Blast Rocks Baghdad After Rumsfeld Leaves
BAGHDAD, Iraq – Police on Saturday said nine people died and 14 were seriously wounded in a gas tanker explosion in west Baghdad that occurred just hours after Defense Secretary Donald H. Rumsfeld (search) left the capital following a surprise visit.
Initially, police and hospital sources said two died in Friday night's explosion of the butane truck, which was wired with explosives. It blew up in the upscale Mansour district, which houses many foreign missions and is home to top Iraqi government officials.
Police spokesman Lt. Col. Raed Abbas said seven more bodies were discovered on Saturday underneath the rubble of one of the three houses destroyed in the blast.
In the nearby al-Yarmouk Hospital, several of the injured with burn blisters on their blackened faces and limbs cried and shivered in pain.
Abdel Imam, who witnessed the blast, told reporters that the gas truck drove high speed into the Mansour districts with lights turned off moments before its driver triggered the detonation. He said that "a whole family" perished under the rubble of one of the houses demolished in the blast.
There were no members of the multinational forces among the casualties, said Capt. Brian Lucas, a U.S. military spokesman in Baghdad. There were no injuries inside the embassies.
Rumsfeld's surprise one-day tour in Iraq took him to Mosul, Fallujah and Tikrit and the heavily barricaded Green Zone in Baghdad — he did not visit the Mansour area. Throughout his meetings with U.S. troops, he insisted that the insurgency that plagued the country for months would be defeated.
Still, violence has escalated even after the U.S. offensive in Fallujah last month that largely captured the guerrilla's main stronghold.
On Tuesday, insurgents in Mosul, a northern city that has become a center for violence, carried out the deadliest attack yet against Americans — a suicide bombing inside a mess tent at a U.S. base.
The blast — claimed by the radical Islamic group known as the Ansar al-Sunnah Army (search) — killed 22 people, most of them American soldiers and civilians. The bomber believed to have carried out the attack was probably wearing an Iraqi military uniform, the U.S. military has said.

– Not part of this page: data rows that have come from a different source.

(* ===== verification/Repository.v ===== *)
(** * Repository: squads, memberships and the roster (psst-store/src/repository.rs) *)
From S2P Require Import Prelude Text Core Sql Store.

(** ** Requests and records *)
Record CreateSquad : Set := {
  cs_id : SquadId; cs_name : SquadName; cs_mission : Mission; cs_created_at : UnixMillis }.

Record JoinMembership : Set := {
  jm_squad_name : SquadName; jm_mission_if_missing : option Mission;
  jm_squad_id_if_missing : SquadId; jm_agent_id : AgentId; jm_membership_id : MembershipId;
  jm_member_name : MemberName; jm_role : Role; jm_joined_at : UnixMillis }.

Record SquadRecord : Set := {
  sr_id : SquadId; sr_name : SquadName; sr_mission : Mission; sr_state : SquadState;
  sr_created_at : UnixMillis; sr_archived_at : option UnixMillis }.

Record MembershipRecord : Set := {
  mr_id : MembershipId; mr_squad_id : SquadId; mr_agent_id : AgentId; mr_name : MemberName;
  mr_role : Role; mr_joined_at : UnixMillis; mr_left_at : option UnixMillis }.

Inductive TransportPresence : Set := PresenceOnline | PresenceOffline.

Record RosterMember : Set := {
  rm_membership : MembershipRecord; rm_presence : TransportPresence; rm_mode : option AgentMode;
  rm_availability : AvailabilityObservation; rm_last_seen_at : option UnixMillis }.

(** ** Decoding stored values *)
Definition invalid_data {A} : Result SqlError A := Err InvalidQuery.

Definition parse {T} (new : string -> Result InvalidValue T) (value : string) : Result SqlError T :=
  map_err (fun _ => InvalidQuery) (new value).
Definition timestamp (value : Z) : Result SqlError UnixMillis :=
  map_err (fun _ => InvalidQuery) (UnixMillis_new value).
Definition optional_timestamp (value : option Z) : Result SqlError (option UnixMillis) :=
  opt_try timestamp value.

Definition squad_state_of_text (value : string) : Result SqlError SquadState :=
  if eqs value "active" then Ok SqActive
  else if eqs value "archived" then Ok SqArchived
  else invalid_data.

Definition map_squad (row : SquadRow) : Result SqlError SquadRecord :=
  id ← parse SquadId_new (sq_id row);
  name ← parse SquadName_new (sq_name row);
  mission ← parse Mission_new (sq_mission row);
  state ← squad_state_of_text (sq_state row);
  created_at ← timestamp (sq_created_at row);
  archived_at ← optional_timestamp (sq_archived_at row);
  Ok {| sr_id := id; sr_name := name; sr_mission := mission; sr_state := state;
        sr_created_at := created_at; sr_archived_at := archived_at |}.

Definition parse_availability (value : option string) : Result SqlError Availability :=
  match value with
  | None => Ok AvUnknown
  | Some v =>
      if eqs v "idle" then Ok Idle
      else if eqs v "busy" then Ok Busy
      else if eqs v "blocked" then Ok Blocked
      else if eqs v "unknown" then Ok AvUnknown
      else invalid_data
  end.

Definition parse_availability_source (value : option string) : Result SqlError AvailabilitySource :=
  match value with
  | None => Ok SrcUnknown
  | Some v =>
      if eqs v "session_lifecycle" then Ok SessionLifecycle
      else if eqs v "mcp_connection" then Ok McpConnection
      else if eqs v "tool_activity" then Ok ToolActivity
      else if eqs v "agent_reported" then Ok AgentReported
      else if eqs v "unknown" then Ok SrcUnknown
      else invalid_data
  end.

Definition parse_mode (value : option string) : Result SqlError (option AgentMode) :=
  match value with
  | None => Ok None
  | Some v =>
      if eqs v "cooperative" then Ok (Some Cooperative)
      else if eqs v "scheduled" then Ok (Some Scheduled)
      else if eqs v "harnessed" then Ok (Some Harnessed)
      else invalid_data
  end.

(** ** Squads *)
Definition new_squad_row (id : SquadId) (name : SquadName) (mission : Mission) (at_ : UnixMillis)
    : SquadRow :=
  {| sq_id := raw id; sq_name := raw name; sq_mission := raw mission; sq_state := "active";
     sq_created_at := raw at_; sq_archived_at := None |}.

Definition create_squad (request : CreateSquad) : M SquadRecord :=
  _ ← transaction (
    changed ← execute (insert_squad_or_nothing
      (new_squad_row (cs_id request) (cs_name request) (cs_mission request) (cs_created_at request)));
    if changed =? 0 then fail NameInUse else mret tt);
  mret {| sr_id := cs_id request; sr_name := cs_name request; sr_mission := cs_mission request;
          sr_state := SqActive; sr_created_at := cs_created_at request; sr_archived_at := None |}.

Definition list_squads : M (list SquadRecord) :=
  query (fun db => try_collect map_squad (order_by by_squad_name (squads db))).

Definition describe_squad (name : SquadName) : M SquadRecord :=
  found ← query (fun db => optional (query_row
    (where_ (fun s => eqs (sq_name s) (raw name)) (squads db)) map_squad));
  lift (ok_or found NotFound).

(** The UPDATE runs outside an explicit transaction. *)
Definition archive_squad (name : SquadName) (archived_at : UnixMillis) : M unit :=
  changed ← execute (archive_squads_where (fun s => eqs (sq_name s) (raw name)) (raw archived_at));
  if changed =? 1 then mret tt
  else fun w =>
    match describe_squad name w with
    | (Ok _, w') => (Err SquadArchived, w')
    | (Err NotFound, w') => (Err NotFound, w')
    | (Err error, w') => (Err error, w')
    end.

(** ** Joining *)
Inductive JoinFault : Set := FaultSquad | FaultAgent | FaultMembership.
#[global] Instance JoinFault_eq_dec : EqDecision JoinFault.
Proof. solve_decision. Defined.

Definition inject (actual : option JoinFault) (point : JoinFault) : M unit :=
  if bool_decide (actual = Some point) then fail InjectedFailure else mret tt.

Definition find_or_create_squad (request : JoinMembership) : M SquadId :=
  existing ← query (fun db => optional (query_row
    (where_ (fun s => eqs (sq_name s) (raw (jm_squad_name request))) (squads db))
    (fun row => Ok (sq_id row, sq_state row))));
  match existing with
  | Some (id, state) =>
      if eqs state "archived" then fail SquadArchived
      else lift (map_err repository_error_from (parse SquadId_new id))
  | None =>
      mission ← lift (ok_or (jm_mission_if_missing request) NotFound);
      _ ← execute (insert_squad (new_squad_row (jm_squad_id_if_missing request)
            (jm_squad_name request) mission (jm_joined_at request)));
      mret (jm_squad_id_if_missing request)
  end.

Definition new_membership_row (request : JoinMembership) (squad_id : SquadId) : MembershipRow :=
  {| mb_id := raw (jm_membership_id request); mb_squad_id := raw squad_id;
     mb_agent_id := raw (jm_agent_id request); mb_name := raw (jm_member_name request);
     mb_normalized_name := raw (jm_member_name request); mb_role := raw (jm_role request);
     mb_joined_at := raw (jm_joined_at request); mb_left_at := None |}.

Definition new_membership_record (request : JoinMembership) (squad_id : SquadId) : MembershipRecord :=
  {| mr_id := jm_membership_id request; mr_squad_id := squad_id;
     mr_agent_id := jm_agent_id request; mr_name := jm_member_name request;
     mr_role := jm_role request; mr_joined_at := jm_joined_at request; mr_left_at := None |}.

Definition join_with_fault (request : JoinMembership) (fault : option JoinFault) : M MembershipRecord :=
  transaction (
    squad_id ← find_or_create_squad request;
    _ ← inject fault FaultSquad;
    _ ← execute (insert_agent {| ag_id := raw (jm_agent_id request);
                                 ag_created_at := raw (jm_joined_at request) |});
    _ ← inject fault FaultAgent;
    changed ← execute (insert_membership_or_nothing (new_membership_row request squad_id));
    if changed =? 0 then fail NameInUse
    else
      _ ← inject fault FaultMembership;
      mret (new_membership_record request squad_id)).

Definition join (request : JoinMembership) : M MembershipRecord := join_with_fault request None.

(** ** Roster *)

(** The instance the LEFT JOIN selects: the newest one of the membership. *)
Definition newest_instance (db : Database) (membership : string) : option InstanceRow :=
  head (order_by by_newest (where_ (fun i => eqs (in_membership_id i) membership) (instances db))).

Definition map_roster_row (db : Database) (squad_id : SquadId) (now : UnixMillis) (m : MembershipRow)
    : Result SqlError RosterMember :=
  let i := newest_instance db (mb_id m) in
  id ← parse MembershipId_new (mb_id m);
  agent_id ← parse AgentId_new (mb_agent_id m);
  name ← parse MemberName_new (mb_name m);
  role ← parse Role_new (mb_role m);
  joined_at ← timestamp (mb_joined_at m);
  left_at ← optional_timestamp (mb_left_at m);
  mode ← parse_mode (in_mode <$> i);
  last_seen_at ← optional_timestamp (in_last_seen_at <$> i);
  let closed_at := i ≫= in_closed_at in
  let online := is_null left_at && is_null closed_at
    && match i with Some i => raw now <? in_lease_expires_at i | None => false end in
  availability ←
    (if online then
       a ← parse_availability (in_availability <$> i);
       s ← parse_availability_source (in_availability_source <$> i);
       at_ ← match i with
             | Some i => timestamp (in_availability_observed_at i)
             | None => Err (InvalidColumnType 12)
             end;
       map_err (fun _ => InvalidQuery) (AvailabilityObservation_new a s at_)
     else map_err (fun _ => InvalidQuery) (AvailabilityObservation_new AvUnknown SrcUnknown now));
  Ok {| rm_membership := {| mr_id := id; mr_squad_id := squad_id; mr_agent_id := agent_id;
                            mr_name := name; mr_role := role; mr_joined_at := joined_at;
                            mr_left_at := left_at |};
        rm_presence := if online then PresenceOnline else PresenceOffline;
        rm_mode := mode; rm_availability := availability; rm_last_seen_at := last_seen_at |}.

Definition roster (squad_name : SquadName) (now : UnixMillis) : M (list RosterMember) :=
  squad ← describe_squad squad_name;
  query (fun db => try_collect (map_roster_row db (sr_id squad) now)
    (order_by by_joined
      (where_ (fun m => eqs (mb_squad_id m) (raw (sr_id squad))) (memberships db)))).

(** ** Leaving *)
Definition active_member (membership squad : string) (m : MembershipRow) : bool :=
  eqs (mb_id m) membership && eqs (mb_squad_id m) squad && is_null (mb_left_at m).

Definition leave_with_fault (squad_id : SquadId) (membership_id : MembershipId)
    (left_at : UnixMillis) (fail_after_instance_close : bool) : M unit :=
  transaction (
    active ← query (fun db =>
      Ok (exists_where (active_member (raw membership_id) (raw squad_id)) (memberships db)));
    if negb active then fail NotMember
    else
      _ ← execute (close_instances_where
            (fun i => eqs (in_membership_id i) (raw membership_id)) (raw left_at));
      if fail_after_instance_close then fail InjectedFailure
      else
        _ ← execute (leave_membership_row (raw membership_id) (raw left_at));
        mret tt).

Definition leave (squad_id : SquadId) (membership_id : MembershipId) (left_at : UnixMillis) : M unit :=
  leave_with_fault squad_id membership_id left_at false.

(** ** Read-only operations *)
#[global] Instance describe_squad_read_only name : ReadOnly (describe_squad name).
Proof. unfold describe_squad. apply _. Qed.
#[global] Instance list_squads_read_only : ReadOnly list_squads.
Proof. unfold list_squads. apply _. Qed.
#[global] Instance roster_read_only name now : ReadOnly (roster name now).
Proof. unfold roster. apply _. Qed.
#[global] Instance inject_read_only a p : ReadOnly (inject a p).
Proof. unfold inject. apply _. Qed.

Brig. Gen. Richard P. Formica, who investigated abuse at Abu Ghraib (search) prison, is leading a new, wide-ranging probe into security lapses that allowed the bomber to penetrate a packed mess hall on the base, authorities said Friday.
In Fallujah, around 4,000 displaced citizens returned to inspect their homes Friday, the second day that authorities have allowed some residents back into the devastated city.
Much of Fallujah remains uninhabitable since the U.S. offensive because of destroyed homes, unexploded ordinance on the streets, and a lack of water or basic supplies. But repatriating the tens of thousands of people who fled the city before the assault is a key step in the attempt to restore stability in the city ahead of Jan. 30 elections.
Many of those who arrived Friday were shocked and angry. Some said they would rather remain in makeshift camps outside the town than return to their bombed out homes.
Iraq's interim security minister, Kassim Daoud, said others were insisting on returning despite clashes that have continued in the city since the offensive ended — including heavy fighting on Thursday that killed three U.S. Marines.
A posting Friday on an Islamic Web site made a rare admission of significant casualties among insurgents in Thursday's clash, saying 24 were killed. Nineteen were said to be non-Iraqi Arabs from Saudi Arabia, Kuwait, Bahrain, Egypt, Syria and Jordan. The rest were said to be Iraqis.
Meanwhile on Saturday, a female member of Iraq's interim National Assembly was found dead after being kidnapped three days ago, medic Sabah Aboud of the al-Yarmouk hospital said.
Wijdan Al-Khuzaie was kidnapped by unidentified persons in front of her house in Baghdad's western neighborhood of Ghazaliya, Aboud added.